WORK REQUIRED> Would you return the entries below word for word?

SUPPLIED MATERIAL>
(** Lines 387-415: the [except Exception as e] block. *)
Definition on_exception (a : Args) (p : Prepared) (e : Exn) : M JsonResponse :=
  let error_text := str_exn e in
  let* translated_error_text :=
    (if negb (String.eqb (user_language a) "en-IN") then
       call (CallTranslate (user_language a) error_text)
            (translate_text (user_language a) error_text)
     else ret error_text) in
  let* meta := read_response_meta (stats_of a) in
  ChatMessage_objects_create
    {| ChatMessage.pk := 0%nat;
       ChatMessage.chat := chat_id (chat a);
       ChatMessage.messageType := AYUSHMA;
       ChatMessage.message := Some translated_error_text;
       ChatMessage.original_message := error_text;
       ChatMessage.language := p_language p;
       ChatMessage.top_k := None;
       ChatMessage.temperature := None;
       ChatMessage.ayushma_audio_url := None;
       ChatMessage.meta := Some meta |} ;;
  ret (create_json_response (local_translated_text a) (chat_external_id (chat a))
         EmptyString (str_exn e) true None).

(** Lines 321-415: the streaming branch. *)
Definition converse_streaming (fuel : nat) (a : Args) (p : Prepared) (w : World) : Run :=
  let producer :=
    get_aresponse (helper_of a p) (p_english_text p) (p_reference p) (p_chat_history p) in
  let w := record w (StartProducer (p_english_text p)) in
  let chat_response := EmptyString in
  let skip_token := String.length "Ayushma: " in
  let tried := consume fuel a p [] producer skip_token chat_response [] w in
  match c_exit tried with
  | Broke => {| yields := c_yields tried; ending := Returned; final := c_world tried |}
  | Looping _ _ => {| yields := c_yields tried; ending := Running; final := c_world tried |}
  | Threw e =>
      match on_exception a p e (c_world tried) with
      | (Ret event, w') =>
          {| yields := c_yields tried ++ [YieldData event]; ending := Returned; final := w' |}
      | (Raise e', w') =>
          {| yields := c_yields tried; ending := Raised e'; final := w' |}
      end
  end.

(** [converse], run until the generator is exhausted (its body starts at
    the first [next()] of the caller). *)
Definition converse (fuel : nat) (a : Args) (w : World) : Run :=
  if negb (PyStr.truthy (openai_key a)) then
    {| yields := []; ending := Raised missing_key; final := w |}
  else
    match prepare a w with
    | (Raise e, w1) => {| yields := []; ending := Raised e; final := w1 |}
    | (Ret p, w1) =>
        if negb (stream a) then
          match converse_blocking a p w1 with
          | (Ret chat_message, w2) =>
              {| yields := [YieldMessage chat_message]; ending := Returned; final := w2 |}
          | (Raise e, w2) => {| yields := []; ending := Raised e; final := w2 |}
          end
        else converse_streaming fuel a p w1
    end.

End Pipeline.

(** ** Vocabulary of the statements *)

(** [sub] occurs in [s]. *)
Definition occurs (sub s : string) : Prop :=
  exists before after, s = before +:+ sub +:+ after.

(** The stored text after marker extraction. *)
Definition without_references (chat_text : string) : string :=
  let ref_start_idx := PyStr.find chat_text ref_text in
  if ref_start_idx =? -1 then chat_text
  else PyStr.strip (PyStr.slice_to chat_text ref_start_idx).

(** The tokens of a list, one after the other. *)
Definition join (tokens : list string) : string :=
  foldr String.append EmptyString tokens.

(** Calls to speech synthesis and to the upload in a trace. *)
Definition is_audio_call (e : Effect) : bool :=
  match e with
  | CallTextToSpeech _ _ | CallUpload _ _ => true
  | _ => false
  end.

Definition audio_calls (t : list Effect) : nat :=
  length (List.filter is_audio_call t).

Definition is_save (e : Effect) : bool :=
  match e with
  | DbSave _ => true
  | _ => false
  end.

(** The four timing marks of the audio stages. *)
Definition audio_marks : list string :=
  ["tts_start_time"; "tts_end_time"; "upload_start_time"; "upload_end_time"].

(** [meta[key]] *)
Fixpoint meta_get (m : Meta) (key : string) : option time :=
  match m with
  | [] => None
  | (k, v) :: rest => if String.eqb k key then v else meta_get rest key
  end.

(** The world after [stats[key] = time.time()]. *)
Definition stamped (d : nat) (key : string) (w : World) : World :=
  set_dicts (tick w) (<[d := <[key := clock w]> (dict_at w d)]> (dicts w)).

Section Statements.
Context {C : Collaborators}.

(** The event of the [i]-th token that got past the skipped prefix: the
    token and all the text so far. *)
Definition delta_event (a : Args) (text cumulative : string) : Yielded :=
  YieldData (create_json_response (local_translated_text a)
               (chat_external_id (chat a)) text cumulative false None).

Definition delta_events (a : Args) (survivors : list string) : list Yielded :=
  imap (fun i text => delta_event a text (join (take (S i) survivors))) survivors.

(** The terminal event of a turn that ended well. *)
Definition final_event (a : Args) (text : string) (url : option string) : Yielded :=
  YieldData (create_json_response (local_translated_text a)
               (chat_external_id (chat a)) EmptyString text true url).

(** The terminal event of the [except] block. *)
Definition error_event (a : Args) (e : Exn) : Yielded :=
  YieldData (create_json_response (local_translated_text a)
               (chat_external_id (chat a)) EmptyString (str_exn e) true None).

(** The loop body applied to the values in the order they leave the queue,
    with no producer and no clock: what the loop does once the schedule is
    flattened. *)
Fixpoint drain (a : Args) (p : Prepared) (values : list QValue)
    (skip_token : nat) (chat_response : string)
    (out : list Yielded) (w : World) : Consumed :=
  match values with
  | [] => {| c_yields := out; c_exit := Looping skip_token chat_response; c_world := w |}
  | next_token :: rest =>
      if (0 <? skip_token)%nat then
        drain a p rest (skip_token - 1) chat_response out w
      else
        match next_token with
        | RESPONSE_END => finish a p chat_response out w
        | Token text =>
            drain a p rest skip_token (chat_response +:+ text)
              (out ++ [delta_event a text (chat_response +:+ text)]) w
        | Other class_name =>
            {| c_yields := out; c_exit := Threw (concat_TypeError class_name);
               c_world := w |}
        end
  end.

(** The rows of [w'] hold, at the key the next [create] of [w] gets, a
    message that the last step of [handle_post_response] never wrote. *)
Definition left_unfinished (w w' : World) : Prop :=
  exists row, rows w' !! length (rows w) = Some row
              /\ ChatMessage.message row = None
              /\ ChatMessage.ayushma_audio_url row = None
              /\ ChatMessage.meta row = None.

(** The text shown to the caller for the stored text [stored]: translated
    unless the caller's language is the default. *)
Definition display_text (user_language stored : string) : Outcome string :=
  if negb (String.eqb user_language "en-IN")
  then translate_text user_language stored
  else Ret stored.

(** One of the three enhancement stages raises [e] when
    [handle_post_response] reaches it. *)
Definition stage_fails (chat : Chat) (user_language stored : string)
    (generate_audio : bool) (w : World) (e : Exn) : Prop :=
  display_text user_language stored = Raise e
  \/ (exists shown,
        display_text user_language stored = Ret shown
        /\ generate_audio = true
        /\ text_to_speech shown user_language = Raise e)
  \/ (exists shown c audio,
        display_text user_language stored = Ret shown
        /\ generate_audio = true
        /\ text_to_speech shown user_language = Ret (Some (String c audio))
        /\ upload_file (String c audio) (s3_key chat (uuid4 (uuids w))) = Raise e).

SOLUTION BELOW>
(** Lines 387-415: the [except Exception as e] block. *)
Definition on_exception (a : Args) (p : Prepared) (e : Exn) : M JsonResponse :=
  let error_text := str_exn e in
  let* translated_error_text :=
    (if negb (String.eqb (user_language a) "en-IN") then
       call (CallTranslate (user_language a) error_text)
            (translate_text (user_language a) error_text)
     else ret error_text) in
  let* meta := read_response_meta (stats_of a) in
  ChatMessage_objects_create
    {| ChatMessage.pk := 0%nat;
       ChatMessage.chat := chat_id (chat a);
       ChatMessage.messageType := AYUSHMA;
       ChatMessage.message := Some translated_error_text;
       ChatMessage.original_message := error_text;
       ChatMessage.language := p_language p;
       ChatMessage.top_k := None;
       ChatMessage.temperature := None;
       ChatMessage.ayushma_audio_url := None;
       ChatMessage.meta := Some meta |} ;;
  ret (create_json_response (local_translated_text a) (chat_external_id (chat a))
         EmptyString (str_exn e) true None).

(** Lines 321-415: the streaming branch. *)
Definition converse_streaming (fuel : nat) (a : Args) (p : Prepared) (w : World) : Run :=
  let producer :=
    get_aresponse (helper_of a p) (p_english_text p) (p_reference p) (p_chat_history p) in
  let w := record w (StartProducer (p_english_text p)) in
  let chat_response := EmptyString in
  let skip_token := String.length "Ayushma: " in
  let tried := consume fuel a p [] producer skip_token chat_response [] w in
  match c_exit tried with
  | Broke => {| yields := c_yields tried; ending := Returned; final := c_world tried |}
  | Looping _ _ => {| yields := c_yields tried; ending := Running; final := c_world tried |}
  | Threw e =>
      match on_exception a p e (c_world tried) with
      | (Ret event, w') =>
          {| yields := c_yields tried ++ [YieldData event]; ending := Returned; final := w' |}
      | (Raise e', w') =>
          {| yields := c_yields tried; ending := Raised e'; final := w' |}
      end
  end.

(** [converse], run until the generator is exhausted (its body starts at
    the first [next()] of the caller). *)
Definition converse (fuel : nat) (a : Args) (w : World) : Run :=
  if negb (PyStr.truthy (openai_key a)) then
    {| yields := []; ending := Raised missing_key; final := w |}
  else
    match prepare a w with
    | (Raise e, w1) => {| yields := []; ending := Raised e; final := w1 |}
    | (Ret p, w1) =>
        if negb (stream a) then
          match converse_blocking a p w1 with
          | (Ret chat_message, w2) =>
              {| yields := [YieldMessage chat_message]; ending := Returned; final := w2 |}
          | (Raise e, w2) => {| yields := []; ending := Raised e; final := w2 |}
          end
        else converse_streaming fuel a p w1
    end.

End Pipeline.

(** ** Vocabulary of the statements *)

(** [sub] occurs in [s]. *)
Definition occurs (sub s : string) : Prop :=
  exists before after, s = before +:+ sub +:+ after.

(** The stored text after marker extraction. *)
Definition without_references (chat_text : string) : string :=
  let ref_start_idx := PyStr.find chat_text ref_text in
  if ref_start_idx =? -1 then chat_text
  else PyStr.strip (PyStr.slice_to chat_text ref_start_idx).

(** The tokens of a list, one after the other. *)
Definition join (tokens : list string) : string :=
  foldr String.append EmptyString tokens.

(** Calls to speech synthesis and to the upload in a trace. *)
Definition is_audio_call (e : Effect) : bool :=
  match e with
  | CallTextToSpeech _ _ | CallUpload _ _ => true
  | _ => false
  end.

Definition audio_calls (t : list Effect) : nat :=
  length (List.filter is_audio_call t).

Definition is_save (e : Effect) : bool :=
  match e with
  | DbSave _ => true
  | _ => false
  end.

(** The four timing marks of the audio stages. *)
Definition audio_marks : list string :=
  ["tts_start_time"; "tts_end_time"; "upload_start_time"; "upload_end_time"].

(** [meta[key]] *)
Fixpoint meta_get (m : Meta) (key : string) : option time :=
  match m with
  | [] => None
  | (k, v) :: rest => if String.eqb k key then v else meta_get rest key
  end.

(** The world after [stats[key] = time.time()]. *)
Definition stamped (d : nat) (key : string) (w : World) : World :=
  set_dicts (tick w) (<[d := <[key := clock w]> (dict_at w d)]> (dicts w)).

Section Statements.
Context {C : Collaborators}.

(** The event of the [i]-th token that got past the skipped prefix: the
    token and all the text so far. *)
Definition delta_event (a : Args) (text cumulative : string) : Yielded :=
  YieldData (create_json_response (local_translated_text a)
               (chat_external_id (chat a)) text cumulative false None).

Definition delta_events (a : Args) (survivors : list string) : list Yielded :=
  imap (fun i text => delta_event a text (join (take (S i) survivors))) survivors.

(** The terminal event of a turn that ended well. *)
Definition final_event (a : Args) (text : string) (url : option string) : Yielded :=
  YieldData (create_json_response (local_translated_text a)
               (chat_external_id (chat a)) EmptyString text true url).

(** The terminal event of the [except] block. *)
Definition error_event (a : Args) (e : Exn) : Yielded :=
  YieldData (create_json_response (local_translated_text a)
               (chat_external_id (chat a)) EmptyString (str_exn e) true None).

(** The loop body applied to the values in the order they leave the queue,
    with no producer and no clock: what the loop does once the schedule is
    flattened. *)
Fixpoint drain (a : Args) (p : Prepared) (values : list QValue)
    (skip_token : nat) (chat_response : string)
    (out : list Yielded) (w : World) : Consumed :=
  match values with
  | [] => {| c_yields := out; c_exit := Looping skip_token chat_response; c_world := w |}
  | next_token :: rest =>
      if (0 <? skip_token)%nat then
        drain a p rest (skip_token - 1) chat_response out w
      else
        match next_token with
        | RESPONSE_END => finish a p chat_response out w
        | Token text =>
            drain a p rest skip_token (chat_response +:+ text)
              (out ++ [delta_event a text (chat_response +:+ text)]) w
        | Other class_name =>
            {| c_yields := out; c_exit := Threw (concat_TypeError class_name);
               c_world := w |}
        end
  end.

(** The rows of [w'] hold, at the key the next [create] of [w] gets, a
    message that the last step of [handle_post_response] never wrote. *)
Definition left_unfinished (w w' : World) : Prop :=
  exists row, rows w' !! length (rows w) = Some row
              /\ ChatMessage.message row = None
              /\ ChatMessage.ayushma_audio_url row = None
              /\ ChatMessage.meta row = None.

(** The text shown to the caller for the stored text [stored]: translated
    unless the caller's language is the default. *)
Definition display_text (user_language stored : string) : Outcome string :=
  if negb (String.eqb user_language "en-IN")
  then translate_text user_language stored
  else Ret stored.

(** One of the three enhancement stages raises [e] when
    [handle_post_response] reaches it. *)
Definition stage_fails (chat : Chat) (user_language stored : string)
    (generate_audio : bool) (w : World) (e : Exn) : Prop :=
  display_text user_language stored = Raise e
  \/ (exists shown,
        display_text user_language stored = Ret shown
        /\ generate_audio = true
        /\ text_to_speech shown user_language = Raise e)
  \/ (exists shown c audio,
        display_text user_language stored = Ret shown
        /\ generate_audio = true
        /\ text_to_speech shown user_language = Ret (Some (String c audio))
        /\ upload_file (String c audio) (s3_key chat (uuid4 (uuids w))) = Raise e).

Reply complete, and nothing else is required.